Por otro lado, la confianza de los consumidores, así como su comportamiento está marcado por los cambios que Nielsen nos recuerda. Se pueden resumir en que en el 50% de las viviendas en España tan sólo viven de una a dos personas y en que el índice de confianza del consumidor en España sólo es del 53 % comparado con el que había a finales 2006. Muy ligado a la carencia de confianza encontramos que el 81 % de los consumidores españoles han cambiado los hábitos de compra durante el año pasado para ahorrar gastos (Alemania 34 %, Gran Bretaña 73 %, Italia 80 %).

Otro instituto, en este caso el Ipsos, nos recuerda con su Global @dvisor de Julio de 2012 qué valoración hacen los consumidores sobre la economía de su país. Los alemanes creen que su economía es fuerte en el 48%, los suecos en el 54 % mientras que los de Gran Bretaña piensan en el 17%. Los franceses bajan hasta el 14% y los españoles están a la cola de los países analizados con el 6%.

La confianza varía sobre todo por la percepción sobre los mensajes recibidos. Las empresas de gran consumo y los distribuidores detallistas se esfuerzan al ofrecer una información y entorno comercial que convierte la aburrida actividad de compra en agradable y cómoda. La experiencia de la compra se convierte en un objetivo compartido entre los fabricantes y las tiendas para que sea relevante y recordada positivamente, para incentivar el regreso a la tienda y a la compra del producto.

Un ejemplo: en los Estados Unidos, la mitad de las tiendas especializadas en temas de golf han cerrado en los últimos 10 años. En medio de esto aparece una compañía de Austin (Texas) llamada Golfsmith que con la instalación simuladores, y pequeños campos de golf a sus tiendas consiguen mejorar la experiencia del comprador que puede probar las características de su swing y el vuelo de la bola. Ha abierto 10 nuevas tiendas desde comienzo de año.

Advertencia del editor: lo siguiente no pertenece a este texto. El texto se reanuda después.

Lemma foldl_value base t v : foldl (λ v c, v * base + digit_value c) v t = v * base ^ zlen t + text_value base t.
Proof.
  unfold text_value. revert v; induction t as [|c t IH]; intros v; cbn [foldl]; [change (zlen (@nil Z)) with 0; lia|].
  rewrite IH, (IH (0 * base + _)), zlen_cons. rewrite Z.add_1_l, Z.pow_succ_r by apply zlen_nonneg. lia.
Qed.

Lemma hex_digit_ok v i : 0 ≤ i → hex_digit v i ∈ hex_digits ∧ digit_value (hex_digit v i) = v / 2 ^ i mod 16.
Proof.
  intros Hi. unfold hex_digit. change 0xf with (Z.ones 4). rewrite Z.land_ones, Z.shiftr_div_pow2 by lia. change (2 ^ 4) with 16.
  pose proof (Z.mod_pos_bound (v / 2 ^ i) 16 ltac:(lia)) as Hb. set (d := v / 2 ^ i mod 16) in *. clearbody d.
  assert (d ∈ seqZ 0 16) as Hd by (apply elem_of_seqZ; lia). revert Hd. change (seqZ 0 16) with [0;1;2;3;4;5;6;7;8;9;10;11;12;13;14;15].
  intros Hd. assert (Forall (λ d, nth (Z.to_nat d) hex_digits 0 ∈ hex_digits ∧ digit_value (nth (Z.to_nat d) hex_digits 0) = d)
    [0;1;2;3;4;5;6;7;8;9;10;11;12;13;14;15]) as Hall.
  { repeat constructor; try (apply (bool_decide_unpack _); reflexivity); reflexivity. }
  rewrite Forall_forall in Hall. by apply Hall.
Qed.

Lemma hex_loop_shows k v : 0 ≤ v →
  length (hex_loop k v) = k ∧ Forall (λ c, c ∈ hex_digits) (hex_loop k v) ∧ text_value 16 (hex_loop k v) = v mod 16 ^ Z.of_nat k.
Proof.
  intros Hv. induction k as [|k (Hl & Hd & Ht)]; cbn [hex_loop]; [split; [done|]; split; [done|]; cbn; by rewrite Z.mod_1_r|].
  destruct (hex_digit_ok v (4 * Z.of_nat k)) as [Hm Hval]; [lia|]. split; [cbn; congruence|]. split; [by constructor|].
  unfold text_value. cbn [foldl]. rewrite foldl_value, Ht. unfold zlen. rewrite Hl, Hval.
  rewrite Z.pow_mul_r by lia. change (2 ^ 4) with 16. rewrite Nat2Z.inj_succ, Z.pow_succ_r, (Z.mul_comm 16) by lia.
  rewrite (Z.rem_mul_r v (16 ^ Z.of_nat k) 16) by (try apply Z.pow_nonzero; lia). lia.
Qed.

Lemma puthex_shows n : 0 ≤ n < 2 ^ 64 → shows_hex n (uart_puthex n).
Proof.
  intros Hn. destruct (hex_loop_shows 16 n) as (Hl & Hd & Ht); [lia|]. split. exists (hex_loop 16 n). split; [done|]. split; [done|].
  split; [done|]. rewrite Ht. apply Z.mod_small. change (16 ^ Z.of_nat 16) with (2 ^ 64). lia.
Qed.

(** ** The console *)

(** The parts of a format: a character, a string, a signed and an unsigned number, a word
    and a long word in hexadecimal, a character, a percent sign. *)
Inductive piece := Lit (c : Z) | PStr (s : list Z) | PInt (n : Z) | PUint (n : Z) | PHex (n : Z) | PLhex (n : Z) | PChar (c : Z) | PPercent.

Definition piece_fmt (p : piece) : list Z :=
  match p with
  | Lit c => [c] | PStr _ => str "%s" | PInt _ => str "%d" | PUint _ => str "%u" | PHex _ => str "%x"
  | PLhex _ => str "%lx" | PChar _ => str "%c" | PPercent => str "%%"
  end.

Definition piece_args (p : piece) : list varg :=
  match p with
  | PStr s => [VStr s] | PInt n | PChar n => [VInt n] | PUint n | PHex n => [VUint n] | PLhex n => [VUlong n] | _ => []
  end.

(** The values are those of their C types. *)
Definition piece_ok (p : piece) : Prop :=
  match p with
  | Lit c => c ≠ chr "%"
  | PInt n => - 2 ^ 31 ≤ n < 2 ^ 31
  | PUint n | PHex n => 0 ≤ n < 2 ^ 32
  | PLhex n => 0 ≤ n < 2 ^ 64
  | PChar c => byte_ok c
  | _ => True
  end.

(** What the text of a part must be. *)
Definition shows (p : piece) (t : list Z) : Prop :=
  match p with
  | Lit c | PChar c => t = [c]
  | PStr s => t = s
  | PInt n => if n <? 0 then ∃ u, t = 45 :: u ∧ shows_dec (- n) u else shows_dec n t
  | PUint n => shows_dec n t
  | PHex n | PLhex n => shows_hex n t
  | PPercent => t = str "%"
  end.

(** One part and the rest of the format. *)
Lemma kprintf_piece p fmt args : piece_ok p → ∃ t, shows p t ∧ kprintf (piece_fmt p ++ fmt) (piece_args p ++ args) = app t <$> kprintf fmt args.
Proof.
  assert (2 ^ 32 < 2 ^ 64) as H32 by (vm_compute; reflexivity). intros Hp. destruct p; cbn [piece_ok shows] in *.
  - exists [c]. split; [done|]. cbn [piece_fmt piece_args app kprintf]. by test_false (c =? chr "%").
  - by exists s.
  - exists (print_int n). split; [|done]. unfold print_int. case_test; bprop.
    + eexists. split; [done|]. rewrite u64_small by lia. apply print_uint_shows. lia.
    + apply print_uint_shows. lia.
  - exists (print_uint n). split; [apply print_uint_shows; lia|done].
  - exists (uart_puthex n). split; [apply puthex_shows; lia|done].
  - exists (uart_puthex n). split; [by apply puthex_shows|done].
  - exists [u8 c]. split; [unfold u8; by rewrite Z.mod_small|done].
  - by eexists.
Qed.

En cuanto a las innovaciones en el sector de productos de gran consumo, normalmente se distingue entre lanzamiento, extensión de línea e innovación. El primer caso se refiere a una nueva marca en una categoría o necesidad de consumo existente, en el segundo en nuevas variedades o formatos dentro de una marca existente.

La innovación se caracteriza por aportar nuevas características al mercado. Ahora es Alimarket quién nos ofrece datos relevantes de innovación en productos de gran consumo que han sucedido al 2011: el 30% en productos alimentarios envasados (alimentación seca), 25% en bebidas alcohólicas, 12 % en bebidas sin alcohol, 9 % en congelados y 7 % en lácteos.

Innovar quiere decir que el empresario tiene que mirar los intereses del consumidor de hoy, preocupado para obtener más valor por dinero, la comodidad, la carencia de tiempo combinada con un aumento de las visitas a la tienda, gastando menos en cada una de ellas, y también en temas sociales como el respecto al medio ambiente y la sostenibilidad y otros. Se dan respuestas a todo esto de forma continuada. Tendríamos que pedir a nuestros dirigentes que apliquen la fórmula de la innovación en sus actuaciones basándose con el mismo criterio: escuchar al consumidor!